Copy out each line of the data below in which the string "intros" appears.

# # # #

(** Thawing changes the time of an entry only. *)
Definition thaw_at (uid : Z) (now : time) (e : Entry) : Entry :=
  if matured uid now e then thaw_entry e else e.
Lemma total_thaw_other (P : Entry → Prop) `{∀ e, Decision (P e)} uid now es :
  (∀ e, P (thaw_at uid now e) ↔ P e) → total P (thaw_at uid now <$> es) = total P es.
Proof.
  intros HP. unfold total. induction es as [|e es IH]; [done|]. rewrite fmap_cons, !filter_cons.
  rewrite (decide_ext (P (thaw_at uid now e)) (P e)) by done.
  destruct (decide (P e)); [|done]. rewrite !fmap_cons, !sumZ_cons, IH. f_equal.
  unfold thaw_at. by destruct (matured uid now e).
Qed.

Definition is_frozen_of (u : Z) (e : Entry) : Prop := e_user e = u ∧ e_frozen_until e ≠ None.
#[global] Instance is_frozen_of_dec u e : Decision (is_frozen_of u e).
Proof. unfold is_frozen_of. apply _. Defined.

Lemma matured_frozen uid now e : matured uid now e = true → is_frozen_of uid e.
Proof.
  unfold matured, is_frozen_of. rewrite andb_true_iff, Z.eqb_eq. intros [-> Hf].
  by destruct (e_frozen_until e).
Qed.
Lemma total_thaw_frozen uid now u es :
  total (is_frozen_of u) (thaw_at uid now <$> es) =
  total (is_frozen_of u) es - (if decide (u = uid) then total (λ e, matured uid now e) es else 0).
Proof.
  unfold total. induction es as [|e es IH]; [by destruct (decide _)|].
  rewrite fmap_cons, !filter_cons.
  assert (thaw_at uid now e = if matured uid now e then thaw_entry e else e) as -> by done.
  destruct (matured uid now e) eqn:Em.
  - pose proof (matured_frozen _ _ _ Em) as [Hu Hf]. rewrite (decide_False (P := is_frozen_of u (thaw_entry e)))
      by (intros [_ Hn]; by apply Hn).
    destruct (decide (u = uid)) as [->|Hne].
    + rewrite !decide_True by done. rewrite !fmap_cons, !sumZ_cons, IH. lia.
    + rewrite (decide_False (P := is_frozen_of u e)) by (intros [Hu' _]; congruence).
      rewrite IH. lia.
  - rewrite (decide_False (P := Is_true false)) by (intros []).
    destruct (decide (is_frozen_of u e)); [|exact IH]. rewrite !fmap_cons, !sumZ_cons, IH. lia.
Qed.
Lemma total_matured_le uid now es :
  Forall (λ e, 0 ≤ e_amount e) es →
  0 ≤ total (λ e, matured uid now e) es ≤ total (is_frozen_of uid) es.
Proof.
  intros He. split; [by apply total_nonneg|].
  assert (Forall (λ e, 0 ≤ e_amount e) (thaw_at uid now <$> es)) as He'.
  { apply Forall_fmap. eapply Forall_impl; [exact He|]. intros e Ha. unfold compose, thaw_at.
    by destruct (matured uid now e). }
  pose proof (total_nonneg (is_frozen_of uid) _ He') as Hn. rewrite total_thaw_frozen in Hn.
  rewrite decide_True in Hn by done. lia.
Qed.

(** ** The ledger *)

Section Ledger.
Context `{GT : GoText} `{PF : PgFloat} `{GP : GoParse}.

# # # #

Response box:
  intros HP. unfold total. induction es as [|e es IH]; [done|]. rewrite fmap_cons, !filter_cons.
  unfold matured, is_frozen_of. rewrite andb_true_iff, Z.eqb_eq. intros [-> Hf].
      by (intros [_ Hn]; by apply Hn).
    + rewrite (decide_False (P := is_frozen_of u e)) by (intros [Hu' _]; congruence).
  - rewrite (decide_False (P := Is_true false)) by (intros []).
  intros He. split; [by apply total_nonneg|].
  { apply Forall_fmap. eapply Forall_impl; [exact He|]. intros e Ha. unfold compose, thaw_at.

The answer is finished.